Table of Contents | ||
---|---|---|
|
ICN BP family intends to address deployment of workloads in a large number of edges and also in public clouds using K8S as resource orchestrator in each site and ONAP-K8S as service level orchestrator (across sites). ICN also intends to integrate infrastructure orchestration which is needed to bring up a site using bare-metal servers. Infrastructure orchestration, which is the focus of this page, needs to ensure that the infrastructure software required on edge servers is installed on per-site basis, but controlled from a central dashboard. Infrastructure orchestration is expected to do the following:
...
This document break downs the hardware requirements, software ingredient, Testing and benchmarking for the R2 and R3 release for and provides overall picture toward blue print effect in Edge use cases.
Goals
- Generic: Infrastructure Orchestration shall be as generic. Even though this work is being done on behalf of one BP (MICN), infrastructure orchestration shall be common across all BPs in the ICN family. Also, it shall be possible to use this component in other BPs outside of ICN family.
- Leverage open source projects:
- Leverage cluster-API for infra-global-controller. Identify gaps and provide fixed and also provide UI/CLI for good user experience.
- Leverage Ironic and metal3 for infra-local-controller to do bare-metal provisioning. Identify any gaps to make it work with Cluster-API.
- Leverage KuD in infra-local-controller to do Kubernetes installation. Identify any gaps and fix them.
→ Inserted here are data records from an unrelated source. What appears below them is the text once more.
(** * bettingbot: the hand evaluator, the hand strength calculator and the
    betting code

    A shallow embedding of [Card], [HandEvaluator], [PokerBot] and
    [OpponentTracker] (poker4.py) and of [HandStrengthCalculator],
    [AdvancedPokerBot], [EnhancedOpponentTracker] and [StrategyAdjustor]
    (poker5.py).

    - Python [int] is [Z]; Python [float] is the kernel's binary64
      [PrimFloat.float], so every rounding of the source happens here too.
    - A [raise] is the [Raise] constructor of [res]; the betting code, which
      also divides and indexes dicts, has [Throw] of [outcome].
    - A [dict] is an association list in insertion order, which is the order
      Python iterates it in.
    - [sorted] is a stable insertion sort; with [reverse=True] Python keeps
      equal keys in their original order, and so does [sorted].
    - A method that changes an object in place and may raise half-way
      returns the object it leaves behind beside the exception. *)

From Stdlib Require Import String ZArith List Bool Lia Permutation Sorted PrimFloat Uint63.
From Stdlib Require Import DecimalString.
Import ListNotations.

Set Warnings "-inexact-float".
Open Scope Z_scope.

(** ** Results of calls that may raise *)

Inductive exn : Type :=
| ValueError (msg : string)
| IndexError.

Inductive res (A : Type) : Type :=
| Ok (a : A)
| Raise (e : exn).
Arguments Ok {A} a.
Arguments Raise {A} e.

Definition bind {A B : Type} (m : res A) (k : A -> res B) : res B :=
  match m with
  | Ok a => k a
  | Raise e => Raise e
  end.

Notation "x <- m ;; k" := (bind m (fun x => k))
  (at level 61, m at next level, right associativity).

(** ** The Python builtins the source uses *)

Module Py.

Section Sorting.
Context {A : Type} (key : A -> Z) (reverse : bool).

(** [before x y]: [x] must come strictly before [y] in the output. *)
Definition before (x y : A) : bool :=
  if reverse then key y <? key x else key x <? key y.

(** [in_order x y]: [x] may stand before [y] in a sorted list. *)
Definition in_order (x y : A) : Prop := before y x = false.
(** The operations that change the store. *)
Inductive Op : Type :=
| OpCreate (input : TicketInput) (now : Z)
| OpClassify (i : string) (answer : ServiceAnswer)
| OpResolve (i : string) (actor : string) (now : Z).

(** One operation; a rejected operation leaves the store as it is. *)
Definition step (reply : Category -> string) (store : Store) (op : Op) : Store :=
  match op with
  | OpCreate input now =>
      match create store input now with
      | inr (store', _) => store'
      | inl _ => store
      end
  | OpClassify i answer =>
      match classify reply store i answer with
      | inr (store', _) => store'
      | inl _ => store
      end
  | OpResolve i actor now =>
      match resolve store i actor now with
      | inr (store', _) => store'
      | inl _ => store
      end
  end.

Definition run (reply : Category -> string) (store : Store) (ops : list Op) : Store :=
  fold_left (step reply) ops store.



(** The reply template of the samples. *)
Definition sampleReply (c : Category) : string :=
  "Your " +:+ categoryName c +:+ " request has been received.".

Definition janeInput : TicketInput :=
  MkTicketInput "Jane Doe" "jane@co.com" "PTO balance" "How many days do I have left?".

(** The store after Jane's submission. *)
Definition janeStore : Store :=
  step sampleReply ∅ (OpCreate janeInput 1000).

End Backend.

(** ** Health states and failure classes, as the specification names them *)

Module Monitor.

(** The state a probe reports: the three states of the health monitor,
    and the case where the probe itself fails. *)
Inductive HealthState : Type :=
| Connected
| Loading
| Unreachable
| ProbeError.
(** The shape of every call: the four directories are made, then the
    cache file is looked up; whatever follows requests only the constructed
    URL and writes only the cache file. *)
Lemma save_shape (net : Network) (self : AmedasNode.t) (data_type : string)
      (target_date : date) (force : bool) (w : World) :
  let d := date_to_use data_type target_date in
  let fp := file_path self data_type d in
  ∃ b evs w',
    AmedasNode.save net self data_type target_date force w = (Ok b, w')
    ∧ trace w' = trace w ++ map EvMkdir (ancestors_and_self (dir_path self data_type d))
                 ++ EvExists fp (exists_in w fp) :: evs
    ∧ dirs w' = dirs (mkdirs (dir_path self data_type d) w)
    ∧ (∀ u o, EvGet u o ∈ evs → url_for self data_type d = Some u)
    ∧ (∀ p c, EvWrite p c ∈ evs → p = fp)
    ∧ (∀ p, EvMkdir p ∉ evs).
Proof.
  intros d fp. destruct (negb (exists_in w fp) || force) eqn:Hgo.
  - destruct (save_miss net self data_type target_date force w Hgo)
      as (w' & H1 & Hd & _ & Ht). fold d fp in Ht, Hd.
    eexists _, _, w'. split; [exact H1|]. split; [exact Ht|]. split; [exact Hd|].
    assert (Hin : ∀ e, e ∈ (if decide (known_data_type data_type) then []
                       else [EvLog WARNING ("Unknown data type: " +:+ data_type)])
                      ++ fetch_events net (url_for self data_type d) (requested (trace w))
                      ++ (if Py.truthy (fetched net (url_for self data_type d)
                                                (requested (trace w)))
                          then [EvWrite fp (default EmptyString
                                              (fetched net (url_for self data_type d)
                                                       (requested (trace w))));
                                EvLog INFO ("Data saved to " +:+ path_str fp)]
                          else [])
                 → (∃ l m, e = EvLog l m)
                   ∨ (∃ u o, e = EvGet u o ∧ url_for self data_type d = Some u)
                   ∨ (∃ c, e = EvWrite fp c)).
    { intros e. rewrite !elem_of_app. intros [He|[He|He]].
      - destruct (decide _); [by apply elem_of_nil in He|].
        apply list_elem_of_singleton in He. left. eauto.
      - unfold fetch_events in He. apply elem_of_cons in He as [->|He]; [left; eauto|].
        destruct (url_for self data_type d) as [u|].
        + apply elem_of_cons in He as [->|He]; [right; left; eauto|].
          unfold failure_log in He.
          destruct (net _ u) as [[?|?]|?];
            [by apply elem_of_nil in He|apply list_elem_of_singleton in He; left; eauto..].
        + apply list_elem_of_singleton in He. left; eauto.
      - destruct (Py.truthy _); [|by apply elem_of_nil in He].
        apply elem_of_cons in He as [->|He]; [right; right; eauto|].
        apply list_elem_of_singleton in He. left; eauto. }
    split; [|split].
    + intros u o He. apply Hin in He as [(?&?&?)|[(u'&o'&He&Hu)|(?&?)]]; try discriminate.
      by injection He as -> ->.
    + intros p c He. apply Hin in He as [(?&?&?)|[(u'&o'&He&Hu)|(?&He)]]; try discriminate.
      by injection He as -> ->.
    + intros p He. apply Hin in He as [(?&?&?)|[(u'&o'&He&Hu)|(?&?)]]; discriminate.
  - assert (exists_in w fp = true ∧ force = false) as [Hex ->]
        by (destruct (exists_in w fp), force; done).
    destruct (save_hit net self data_type target_date w Hex) as (w' & H1 & Hd & _ & Ht).
    fold d fp in Ht, Hd. rewrite Hex.
    eexists _, _, w'. split; [exact H1|]. split; [exact Ht|]. split; [exact Hd|].
    split; [|split].
    + intros u o He. apply list_elem_of_singleton in He. discriminate.
    + intros p c He. apply list_elem_of_singleton in He. discriminate.
    + intros p He. apply list_elem_of_singleton in He. discriminate.
Qed.

Lemma written_fetch_events (net : Network) (url : option string) (reqs : list string) :
  written (fetch_events net url reqs) = [].
Proof.
  unfold fetch_events. destruct url as [u|]; [|reflexivity]. simpl.
  destruct (net reqs u) as [[?|?]|?]; reflexivity.
Qed.

Lemma written_warning (P : Prop) `{Decision P} (msg : string) :
  written (if decide P then [] else [EvLog WARNING msg]) = [].
Proof. by destruct (decide P). Qed.

(** The effects of every call of [save], summed up: it returns, it goes to
    the service exactly when the file is absent or [force] is set, it then
    requests the constructed URL if there is one, and it writes the cache
    file exactly when a non-empty text came back. *)
Lemma save_effects (net : Network) (self : AmedasNode.t) (data_type : string)
      (target_date : date) (force : bool) (w : World) :
  let d := date_to_use data_type target_date in
  let fp := file_path self data_type d in
  let url := url_for self data_type d in
  let html := fetched net url (requested (trace w)) in
  ∃ b evs w',
    AmedasNode.save net self data_type target_date force w = (Ok b, w')
    ∧ b = negb (exists_in w fp) || force
    ∧ trace w' = trace w ++ evs
    ∧ requested evs = (if b then match url with Some u => [u] | None => [] end else [])
    ∧ written evs = (if b && Py.truthy html then [(fp, default EmptyString html)] else [])
    ∧ files w' = (if b && Py.truthy html then <[fp := default EmptyString html]> (files w)
                  else files w).
Proof.
  intros d fp url html. destruct (negb (exists_in w fp) || force) eqn:Hgo.
  - destruct (save_miss net self data_type target_date force w Hgo)
      as (w' & H1 & _ & Hf & Ht). fold d fp url html in Hf, Ht.
    eexists true, _, w'. split; [exact H1|]. split; [done|]. split; [exact Ht|].
    split; [|split].
    + apply requested_save_miss. by destruct (Py.truthy html).
    + rewrite written_app, written_mkdirs. cbn [app].
      change (written (EvExists ?p ?b :: ?t)) with (written t).
      rewrite !written_app, written_warning, written_fetch_events.
      by destruct (Py.truthy html).
    + exact Hf.
  - assert (exists_in w fp = true ∧ force = false) as [Hex ->]
        by (destruct (exists_in w fp), force; done).
    destruct (save_hit net self data_type target_date w Hex) as (w' & H1 & _ & Hf & Ht).
    fold d fp in Ht.
    eexists false, _, w'. split; [exact H1|]. split; [done|]. split; [exact Ht|].
    split; [|split].
    + rewrite requested_app, requested_mkdirs. reflexivity.
    + rewrite written_app, written_mkdirs. reflexivity.
    + exact Hf.
Qed.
- Figure out ways to use the bootstrap machine also as workload machine (Not in scope for Akraino-R2)
- Flexible and Extensible :
- Adding any new package in future shall be a simple addition.
- Interaction with workload orchestrator shall not be limited to K8S. Shall be able to talk to any workload orchestrator.
- Data Model driven:
- Follow Custom Resource Definition(CRD) models as much as possible.
- Security:
- Infra-global and infra-local controller may have privileged access to secrets, keys etc.. Shall ensure to protect them by putting them in HW RoT or at least ensure that they are not visible in clear in HDD/SSDs.
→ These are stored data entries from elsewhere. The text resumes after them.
(** The first loop of [FindFreeId]: every id in the map is marked. *)
Definition mark_used (used : Z) (kvs : list (Z * Z)) : outcome Z :=
  foldr (fun kvPair acc => b ← acc; bitset.set b (snd kvPair)) (Done used) kvs.

Definition FindFreeId (w : World) : outcome (Z * World) :=
  used ← mark_used (used_ids w) (map_to_list (gpio_to_id_map w));
  Done (FindFreeId_loop used 0 (Z.to_nat MAX_INTERRUPTS), set_used_ids used w).

(** [created] tells whether [xSemaphoreCreateMutex], if it is called,
    returns a handle; [assert(global_vars_mutex)] follows the call. *)
Definition CreateGlobalVarsMutexIfNotCreated (created : bool) (w : World)
    : outcome World :=
  match global_vars_mutex w with
  | None =>
      let w :=
        set_global_vars_mutex
          (if created then Some xSemaphoreCreateMutex else None) w in
      match global_vars_mutex w with
      | Some _ => Done w
      | None => Aborted
      end
  | Some _ => Done w
  end.

Definition AssignIdStoreInMapsAndCreateDaemonTask (a : answers) (this : ptr)
    (w : World) : outcome World :=
  w ← CreateGlobalVarsMutexIfNotCreated (global_vars_mutex_created a) w;
  w ← take_global_vars_mutex w;
  w ← (if bitset.none (used_ids w)
       then
         let ret := xTaskCreatePinnedToCore_ret a in
         let w := xTaskCreatePinnedToCore ret w in
         _ ← c_assert (negb (ret =? 0));
         Done w
       else Done w);
  _ ← c_assert (negb (bitset.all (used_ids w)));
  r ← FindFreeId w;
  let id := fst r in
  let w := snd r in
  match objects w !! this with
  | None => Aborted
  | Some obj =>
      let w := set_gpio_to_id_map (<[Interrupt.GpioNum obj := id]> (gpio_to_id_map w)) w in
      let w := set_id_to_interrupt_map (<[id := this]> (id_to_interrupt_map w)) w in
      give_global_vars_mutex w
  end.

Definition FreeIdUnmapAndDeleteDaemonTask (this : ptr) (w : World)
    : outcome World :=
  w ← take_global_vars_mutex w;
  _ ← c_assert false;
  let w := if bitset.none (used_ids w) then vTaskDelete w else w in
  give_global_vars_mutex w.

(** The constructor, for an object placed at [this], the platform
    answering [a]: the two counting semaphores with their asserts, the
    registration, the timer with its assert, then the GPIO driver:
    [gpio_config], [InstallIsrService(0)] and [gpio_isr_handler_add].
    The object is [Interrupt.init], which holds the timer as
    [xTimerCreate] returns it; nothing reads the timer before it is
    created. *)
Definition Interrupt_ctor (a : answers) (this : ptr)
    (gpio_num low_to_high_time_ticks high_to_low_time_ticks : Z)
    (inverse_logic : bool) (w : World) : outcome World :=
  let obj :=
    Interrupt.init gpio_num low_to_high_time_ticks high_to_low_time_ticks
      inverse_logic in
  _ ← c_assert (protect_timer_semaphore_created a);
  _ ← c_assert (interrupt_counting_semaphore_created a);
  w ← AssignIdStoreInMapsAndCreateDaemonTask a this
        (set_objects (<[this := obj]> (objects w)) w);
  _ ← c_assert (change_state_timer_created a);
  _ ← ESP_ERROR_CHECK (gpio_config_ret a);
  r ← InstallIsrService (gpio_install_isr_service_ret a) (interrupt_initialized w);
  let w := set_interrupt_initialized (fst (r : bool * bool)) w in
  _ ← ESP_ERROR_CHECK (gpio_isr_handler_add_ret a);
  Done w.

(** The destructor: nothing after the unregistration is reached unless
    it returns. *)
Definition Interrupt_dtor (this : ptr) (w : World) : outcome World :=
  w ← FreeIdUnmapAndDeleteDaemonTask this w;
  Done (set_objects (delete this (objects w)) w).

Definition Debouncer (this : ptr) (new_state : GpioState) (w : World)
    : outcome World :=
  if negb (GpioState.eqb (previous_state w) new_state)
  then
    let w := set_previous_state new_state w in
    match objects w !! this with
    | None => Aborted
    | Some obj =>
        Done (set_objects
                (<[this := fst (Interrupt.ProcessInterrupt new_state obj)]> (objects w)) w)
    end
  else Done w.

(** [xTaskNotifyFromISR(interrupt_daemon_task_handle, ulValue, eSetBits,
    ...)] *)
Definition xTaskNotifyFromISR (ulValue : Z) (w : World) : outcome World :=
  match interrupt_daemon_task_handle w with
  | None => Aborted
  | Some h =>
      Done (set_tasks
              (alter (fun t => mkTask (pc t) (Z.lor (ulNotifiedValue t) ulValue)) h
                 (tasks w)) w)
  end.

(** [InterruptHandler(arg)] when [gpio_get_level] reads
    [raw_gpio_level].  The assignment to [RawState()] leaves the object
    as it is, so the heap of objects is not written. *)
Definition InterruptHandler (arg : ptr) (raw_gpio_level : Z) (w : World)
    : outcome World :=
  match objects w !! arg with
  | None => Aborted
  | Some interrupt_obj =>
      let obj := snd (Interrupt.assign_RawState raw_gpio_level interrupt_obj) in
      match global_vars_mutex w with
      | None => Aborted
      | Some q =>
          let r := xSemaphoreTake q in
          if fst r
          then
            let w := set_global_vars_mutex (Some (snd r)) w in
            (** [gpio_to_id_map[...]] enters a missing key with id 0 *)
            let id := default 0 (gpio_to_id_map w !! Interrupt.GpioNum obj) in
            let w := set_gpio_to_id_map (<[Interrupt.GpioNum obj := id]> (gpio_to_id_map w)) w in
            w ← xTaskNotifyFromISR (CreateBitMaskAt id) w;
            give_global_vars_mutex w
          else Done w
      end
  end.

Definition set_task (h : nat) (t : Task) (w : World) : World :=
  set_tasks (<[h := t]> (tasks w)) w.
- Redundancy: Infra-global controller shall be redundant, especially, if it used to manage multiple sites.
- Performance:
- Shall be able to complete the first time installation or patching across multiple servers in a site in < 10 minutes for 10 server site. (May need to ensure that jobs are done in parallel - Multi-threading of infra-local-controller).
- Shall be able to complete the patching across sites shall be done in <10 minutes for 100 sites.
Architecture:
Blocks and Modules
All the green items are existing open source projects. If they require any enhancements, it is best done in the upstream community.
...
- infra-global-controller-K8S : This is the K8S cluster where infra-global-controller related containers are run.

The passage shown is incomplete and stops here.